With approximately 10% of children shown to snore regularly, approximately 2-4% concurrently have obstructive sleep apnea.  Obstructive sleep apnea occurs when the airway becomes blocked causing repetitive pauses in breathing during sleep and decreasing oxygenation of the blood. Experts have confirmed that snoring can be a sign of airways becoming blocked during sleep and may cause sleep apnea.

Other signs of childhood sleep apnea include:

  • Daytime sleepiness
  • Venous pooling or ‘shadows’ under eyes
  • Snoring or loud labored breathing during sleep
  • Aggressive or hyperactive behavior
  • Morning headaches
  • Sweating during sleep
  • Bed wetting
  • Mouth breathing
  • Teeth grinding

How teeth and dental health contribute to snoring

Childhood snoring can be a sign of deeper breathing issues that put a child at development risks due to poor sleep. However, the reason for the snoring to occur may indicate that the child’s mouth isn’t developing the way it should.

The oral cavity not only houses the teeth, tongue and other soft tissues, but the facial bones are home to the upper airways in both the nose and throat.

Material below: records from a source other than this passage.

(** X5. If no two selected places share an identifier, that is still so
    after a click. *)
Theorem togglePlaceSelection_NoDup (st : PlannerState) :
  NoDup (map Place.id (selectedPlaces st)) ->
  NoDup (map Place.id (selectedPlaces (togglePlaceSelection place st))).
Proof.
  intros Hnodup. simpl.
  destruct (isSelected (selectedPlaces st) place) eqn:Hsel.
  - now apply NoDup_map_filter.
  - rewrite map_app. simpl.
    apply NoDup_app_singleton; trivial.
    intros Hin. apply in_map_iff in Hin as (p & Hid & Hp).
    unfold isSelected in Hsel.
    assert (Hex : existsb
              (fun p => String.eqb (Place.id p) (Place.id place))
              (selectedPlaces st) = true).
    { apply existsb_exists. exists p. split; trivial.
      now apply String.eqb_eq. }
    congruence.
Qed.

End Toggle.

(** ** The ordering loop on any fuel *)

Lemma orderLoop_finished fuel :
  forall currentPoint pool ordered outcome,
    orderLoop fuel currentPoint pool ordered = Some outcome ->
    exists tour,
      outcome = Normal (ordered ++ tour) /\ GreedyTour currentPoint pool tour.
Proof.
  induction fuel as [|fuel IH]; intros currentPoint pool ordered outcome Hrun.
  - destruct pool as [|first others]; simpl in Hrun; [|discriminate].
    injection Hrun as <-. exists []. split; [now rewrite app_nil_r|constructor].
  - destruct pool as [|first others].
    + simpl in Hrun. injection Hrun as <-.
      exists []. split; [now rewrite app_nil_r|constructor].
    + destruct (closestIdx_nearest currentPoint first others) as (p & Hnear).
      pose proof Hnear as (Hnth & _).
      rewrite (orderLoop_step _ _ _ _ _ p Hnth) in Hrun.
      apply IH in Hrun as (tour & -> & Htour).
      exists (p :: tour). split.
      * now rewrite <- app_assoc.
      * econstructor; eassumption.
Qed.

Lemma orderLoop_too_little_fuel fuel :
  forall currentPoint pool ordered,
    (fuel < length pool)%nat ->
    orderLoop fuel currentPoint pool ordered = None.
Proof.
  induction fuel as [|fuel IH]; intros currentPoint pool ordered Hfuel.
  - destruct pool; simpl in *; [lia|reflexivity].
  - destruct pool as [|first others]; [simpl in Hfuel; lia|].
    destruct (closestIdx_nearest currentPoint first others) as (p & Hnth & _).
    rewrite (orderLoop_step _ _ _ _ _ p Hnth). apply IH.
    pose proof (removeAt_length _ _ _ Hnth) as Hlen. simpl in Hfuel, Hlen. lia.
Qed.

(** X6. The ordering is idempotent: the places in the order that
    [optimizeRoute] has given them, ordered again from the same location,
    stay in that order. *)
Theorem orderedPlaces_idempotent (fuel : nat) (userLocation : Coord)
    (selectedPlaces tour : list Place.t) :
  orderedPlaces fuel userLocation selectedPlaces = Some (Normal tour) ->
  orderedPlaces (length tour) userLocation tour = Some (Normal tour).
Proof.
  intros Hrun. unfold orderedPlaces in *.
  apply orderLoop_finished in Hrun as (tour' & [= ->] & Htour).
  simpl in *.
  destruct (orderLoop_greedy (length tour') tour' eq_refl 0
              (Location.mk (fst userLocation) (snd userLocation)) [])
    as (again & Hrun & Hagain).
  rewrite Nat.add_0_r in Hrun. rewrite Hrun. do 2 f_equal. simpl.
  apply (GreedyTour_deterministic _ _ _ Hagain).
  clear Hrun Hagain again.
  induction Htour as [|currentPoint pool k p tour Hnear Hrest IH].
  - constructor.
  - apply (GreedyTour_next currentPoint (p :: tour) 0 p tour); [|exact IH].
    destruct Hnear as (Hnth & Hmin & _).
    pose proof (GreedyTour_Permutation _ _ _ Hrest) as Hperm.
    repeat split.
    + intros j q Hq. apply nth_error_In in Hq.
      assert (Hin : In q pool).
      { apply (Permutation_in q (Permutation_sym
                 (removeAt_Permutation k pool p Hnth))).
        destruct Hq as [<-|Hq]; [now left|right].
        now apply (Permutation_in q (Permutation_sym Hperm)). }
      apply In_nth_error in Hin as (i & Hi). now apply (Hmin i).
    + intros j q Hj. lia.
Qed.

(** ** The handlers never store a route *)

Section HandlerFacts.
Context {turf : Turf}.

(** X7. [generateItinerary] stores no route and calls no callback: it
    leaves the component as it was but for the console, where it logs one
    TypeError when the user location is known and a place is selected. *)
Theorem generateItinerary_only_logs (userLocation : option Coord)
    (st : PlannerState) :
  generateItinerary userLocation st =
  {| selectedPlaces := selectedPlaces st;
     optimizedRoute := optimizedRoute st;
     transportMode := transportMode st;
     consoleErrors :=
       match userLocation, selectedPlaces st with
       | Some _, _ :: _ =>
           consoleErrors st ++ [TypeError "steps.push is not a function"]
       | _, _ => consoleErrors st
       end;
     routesGenerated := routesGenerated st |}.
Proof.
  unfold generateItinerary.
  destruct userLocation as [userLocation|];
    destruct st as [selected route mode errors routes]; simpl;
    destruct selected as [|p ps]; try reflexivity.
Qed.

(** X8. Whenever [optimizeRoute] finishes, on whatever fuel, the selection
    is a permutation of what it was; the route is the one stored before and
    the callback has not been called; a TypeError is logged when the
    ordering ran. *)
Theorem optimizeRoute_finished (fuel : nat) (userLocation : Coord)
    (st st' : PlannerState) :
  optimizeRoute fuel (Some userLocation) st = Some st' ->
  Permutation (selectedPlaces st) (selectedPlaces st') /\
  optimizedRoute st' = optimizedRoute st /\
  routesGenerated st' = routesGenerated st /\
  transportMode st' = transportMode st /\
  consoleErrors st' =
    match selectedPlaces st with
    | [] => consoleErrors st
    | _ :: _ => consoleErrors st ++ [TypeError "steps.push is not a function"]
    end.
Proof.
  unfold optimizeRoute.
  destruct (selectedPlaces st) as [|p ps] eqn:Hsel.
  - intros [= <-]. rewrite Hsel. repeat split; constructor.
  - destruct (orderedPlaces fuel userLocation (p :: ps)) as [outcome|] eqn:Hrun;
      [|discriminate].
    unfold orderedPlaces in Hrun.
    apply orderLoop_finished in Hrun as (tour & -> & Htour). simpl.
    pose proof (GreedyTour_Permutation _ _ _ Htour) as Hperm.
    destruct tour as [|q tour].
    + symmetry in Hperm. now apply Permutation_nil in Hperm.
    + rewrite routeInto_logs_TypeError. intros [= <-]. simpl.
      repeat split; trivial.
Qed.

(** X9. After [handleSubmitItinerary] the directions are on the screen
    exactly when a route was stored before the click: the handler turns
    [showDirections] on, and the route it asks [generateItinerary] for never
    arrives. *)
Theorem handleSubmitItinerary_directions (userLocation : option Coord)
    (v : ViewState) :
  showDirections (handleSubmitItinerary userLocation v) = true /\
  optimizedRoute (planner (handleSubmitItinerary userLocation v)) =
    optimizedRoute (planner v) /\
  directionsShown (handleSubmitItinerary userLocation v) =
    match optimizedRoute (planner v) with Some _ => true | None => false end.
Proof.
  assert (Hroute :
    optimizedRoute (planner (handleSubmitItinerary userLocation v)) =
    optimizedRoute (planner v)).
  { unfold handleSubmitItinerary. simpl.
    destruct (optimizedRoute (planner v)) as [route|] eqn:Hstored; simpl.
    - exact Hstored.
    - rewrite generateItinerary_only_logs. simpl. exact Hstored. }
  repeat split; trivial.
  unfold directionsShown. now rewrite Hroute.
Qed.

Lemma handleEvent_keeps_no_route places userLocation fuel e v v' :
  handleEvent places userLocation fuel e v = Some v' ->
  optimizedRoute (planner v) = None /\ routesGenerated (planner v) = [] ->
  optimizedRoute (planner v') = None /\ routesGenerated (planner v') = [].
Proof.
  intros Hstep (Hroute & Hcalls).
  destruct e; simpl in Hstep.
  - injection Hstep as <-. simpl. now split.
  - injection Hstep as <-. simpl. now split.
  - injection Hstep as <-. simpl. now split.
  - destruct (selectedPlaces (planner v)); injection Hstep as <-;
      [now split|].
    simpl. rewrite generateItinerary_only_logs. simpl. now split.
  - destruct (selectedPlaces (planner v)) as [|p [|q ps]] eqn:Hsel;
      try (injection Hstep as <-; now split).
    destruct userLocation as [userLocation|].
    + destruct (optimizeRoute fuel (Some userLocation) (planner v))
        as [st'|] eqn:Hrun; [|discriminate].
      injection Hstep as <-. simpl.
      apply optimizeRoute_finished in Hrun
        as (_ & Hroute' & Hcalls' & _).
      split; congruence.
    + unfold optimizeRoute in Hstep. injection Hstep as <-. now split.
  - destruct (selectedPlaces (planner v)); injection Hstep as <-;
      [now split|].
    destruct (handleSubmitItinerary_directions userLocation v)
      as (_ & Hroute' & _).
    split; [congruence|].
    unfold handleSubmitItinerary. rewrite Hroute. simpl.
    rewrite generateItinerary_only_logs. exact Hcalls.
  - injection Hstep as <-. now split.
  - rewrite Hroute in Hstep. injection Hstep as <-. now split.
Qed.

(** X10. Whatever the user does from the first rendering on, the component
    never has a route: [optimizedRoute] stays null, [onRouteGenerated] is
    never called, and the directions are never on the screen. *)
Theorem component_never_has_route (places : list Place.t)
    (userLocation : option Coord) (es : list (nat * Event)) (v : ViewState) :
  handleEvents places userLocation es (initialView places) = Some v ->
  optimizedRoute (planner v) = None /\
  routesGenerated (planner v) = [] /\
  directionsShown v = false.
Proof.
  assert (Hinv : forall es v0 v1,
    handleEvents places userLocation es v0 = Some v1 ->
    optimizedRoute (planner v0) = None /\ routesGenerated (planner v0) = [] ->
    optimizedRoute (planner v1) = None /\ routesGenerated (planner v1) = []).
  { clear es v. induction es as [|(fuel, e) es IH]; intros v0 v1 Hrun Hv0.
    - simpl in Hrun. now injection Hrun as <-.
    - simpl in Hrun.
      destruct (handleEvent places userLocation fuel e v0) as [v0'|] eqn:Hstep;
        [|discriminate].
      apply (IH v0' v1 Hrun).
      now apply (handleEvent_keeps_no_route _ _ _ _ _ _ Hstep). }
  intros Hrun.
  destruct (Hinv es _ v Hrun) as (Hroute & Hcalls); [now split|].
  repeat split; trivial.
  unfold directionsShown. rewrite Hroute. apply andb_false_r.
Qed.

End HandlerFacts.

(** ** calculateDistance *)

Lemma calculateDistance_by_a lat1 lon1 lat2 lon2 :
  calculateDistance lat1 lon1 lat2 lon2 =
  6371 * (2 * Math_atan2 (sqrt (haversine_a lat1 lon1 lat2 lon2))
                         (sqrt (1 - haversine_a lat1 lon1 lat2 lon2))).
Proof. reflexivity. Qed.

Lemma haversine_a_sym lat1 lon1 lat2 lon2 :
  haversine_a lat1 lon1 lat2 lon2 = haversine_a lat2 lon2 lat1 lon1.
Proof.
  unfold haversine_a.
  replace ((lat1 - lat2) * PI / 180 / 2)
    with (- ((lat2 - lat1) * PI / 180 / 2)) by lra.
  replace ((lon1 - lon2) * PI / 180 / 2)
    with (- ((lon2 - lon1) * PI / 180 / 2)) by lra.
  rewrite !sin_neg. ring.
Qed.
(** [new float[n]]: throws when [n] is negative or the heap is
    exhausted. *)
Definition new_float (n : Z) : M (list F32.float32) :=
  fun w =>
    if (0 <=? n) && heap_has n
    then Ok (List.map fresh (seq 0 (Z.to_nat n)))
            {| mem := mem w; trace := trace w ++ [New n] |}
    else Throw w.

(** [sf_read_float(sndfile, ptr, n)]: copies up to [n] items to the
    front of the buffer and returns how many. *)
Definition sf_read_float (sndfile : SNDFILE) (buf : list F32.float32)
    (n : Z) : Z * list F32.float32 :=
  let got := take (Z.to_nat n) (items sndfile) in
  (Z.of_nat (length got), got ++ drop (length got) buf).

(** Lines 66-67: pad with zeros from [readcount] up to [len]. *)
Definition pad_zeros (readcount len : Z) (buf : list F32.float32)
    : list F32.float32 :=
  fold_left (fun buf k => <[k := F32.of_int 0]> buf)
    (seq (Z.to_nat readcount) (Z.to_nat (len - readcount))) buf.

(** Lines 74-77: the scale factor for float and double files. *)
Definition scale_of (peak : F64.float64) : F64.float64 :=
  if F64.ltb peak (F64.div (F64.of_int 1) (F64.of_int (10 ^ 10)))
  then F64.of_int 1
  else F64.div (F64.of_int 32700) peak.

(** Lines 80-81: [samples[m] *= scale] for [m < len]. *)
Definition rescale (scale : F64.float64) (len : Z)
    (buf : list F32.float32) : list F32.float32 :=
  fold_left
    (fun buf m =>
       alter (fun s => F64.to_float (F64.mul (F64.of_float s) scale)) m buf)
    (seq 0 (Z.to_nat len)) buf.

(** [int initFile(string file, SampleData *smp)] *)
Definition initFile (file : string) (smp : pointer) : M Z :=
  match sf_open file with
  | None =>
      cout ("Couldn't open file " ++ file);;
      mret 1
  | Some sndfile =>
      let sfinfo := info sndfile in
      let numChan := channels sfinfo in
      if negb (numChan =? 1) then
        cout ("Error: " ++ file ++ " is not a mono file");;
        mret 1
      else
        d ← load smp;
        store smp {| samples := samples d;
                     sampleLen := Int.wrap (frames sfinfo * numChan) |};;
        d ← load smp;
        block ← new_float (sampleLen d);
        store smp {| samples := Some block; sampleLen := sampleLen d |};;
        if is_null smp then
          cout "Could not allocate buffer";;
          mret 1
        else
          let subformat := Z.land (format sfinfo) SF_FORMAT_SUBMASK in
          d ← load smp;
          let '(readcount, buf) :=
            sf_read_float sndfile (default [] (samples d)) (sampleLen d) in
          let buf := pad_zeros readcount (sampleLen d) buf in
          store smp {| samples := Some buf; sampleLen := sampleLen d |};;
          (if (subformat =? SF_FORMAT_FLOAT) || (subformat =? SF_FORMAT_DOUBLE)
           then
             let scale := scale_of (signal_max sndfile) in
             emit (CoutScale scale);;
             d ← load smp;
             store smp {| samples :=
                            Some (rescale scale (sampleLen d)
                                    (default [] (samples d)));
                          sampleLen := sampleLen d |}
           else mret tt);;
          emit SfClose;;
          mret 0
  end.

End Environment.

(** What a run printed and allocated; nothing is known after undefined
    behaviour. *)
Definition trace_of {A} (r : result A) : list event :=
  match r with
  | Ok _ w | Throw w => trace w
  | Undefined => []
  end.

Definition is_New (e : event) : bool :=
  match e with New _ => true | _ => false end.

(** The caller's object in [main]: [samples = 0], [sampleLen = -1]. *)
Definition sampleData_init : SampleData :=
  {| samples := None; sampleLen := -1 |}.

When a child has crooked, cramped teeth, it means their jawbone hasn’t grown properly and their airways may also suffer from restriction. When a person grinds their teeth at night, it often means the body is trying to open their restricted airways to breathe properly. 

Snoring in a child with crooked teeth could be a cardinal sign of obstructive sleep apnea that delivers repetitive pauses in breathing due to poor development of upper airways. 

Other conditions that contribute to sleep apnea in children

Asides from dental development there is a range of contributing risk factors that may put a child at risk of sleep apnea. If your child has any of these in conjunction with dental crowding and snoring, you should have your child assessed in a sleep study.

  • Obesity
  • Allergies
  • Asthma
  • GERD (gastroenterological reflux disorder)
  • Large tonsils

The most common problem associated with sleep-disordered breathing is large tonsils. Swollen or infected adenoids in the throat contribute to airway blockage making it extremely difficult for a child to breath during sleep.

How your dentist can help

If you’ve noticed any of these signs in your child you should investigate whether they need a sleep study to determine whether they have sleep disordered breathing.  A trip to the dentist may be able to determine if they are at risk due to poorly formed dental arches and small upper airways or mouth breathing.

If you suspect your child is at risk book an appointment today with your GP or dentist.

Resources

Beebe, Dean W., et al. "Persistent snoring in preschool children: predictors and behavioral and developmental correlates." Pediatrics 130.3 (2012): 382-389.

Jain, Sejal V., et al. "Obstructive sleep apnea and primary snoring in children with epilepsy." Journal of child neurology 28.1 (2013): 77-82.

Anuntaseree, Wanaporn, et al. "Snoring and obstructive sleep apnea in Thai school‐age children: Prevalence and predisposing factors." Pediatric pulmonology 32.3 (2001): 222-227.

Capdevila, Oscar Sans, et al. "Pediatric obstructive sleep apnea: complications, management, and long-term outcomes." Proceedings of the American Thoracic Society 5.2 (2008): 274-282.

Miyao, Etsuko, et al. "The role of malocclusion in non-obese patients with obstructive sleep apnea syndrome." Internal Medicine 47.18 (2008): 1573-1578.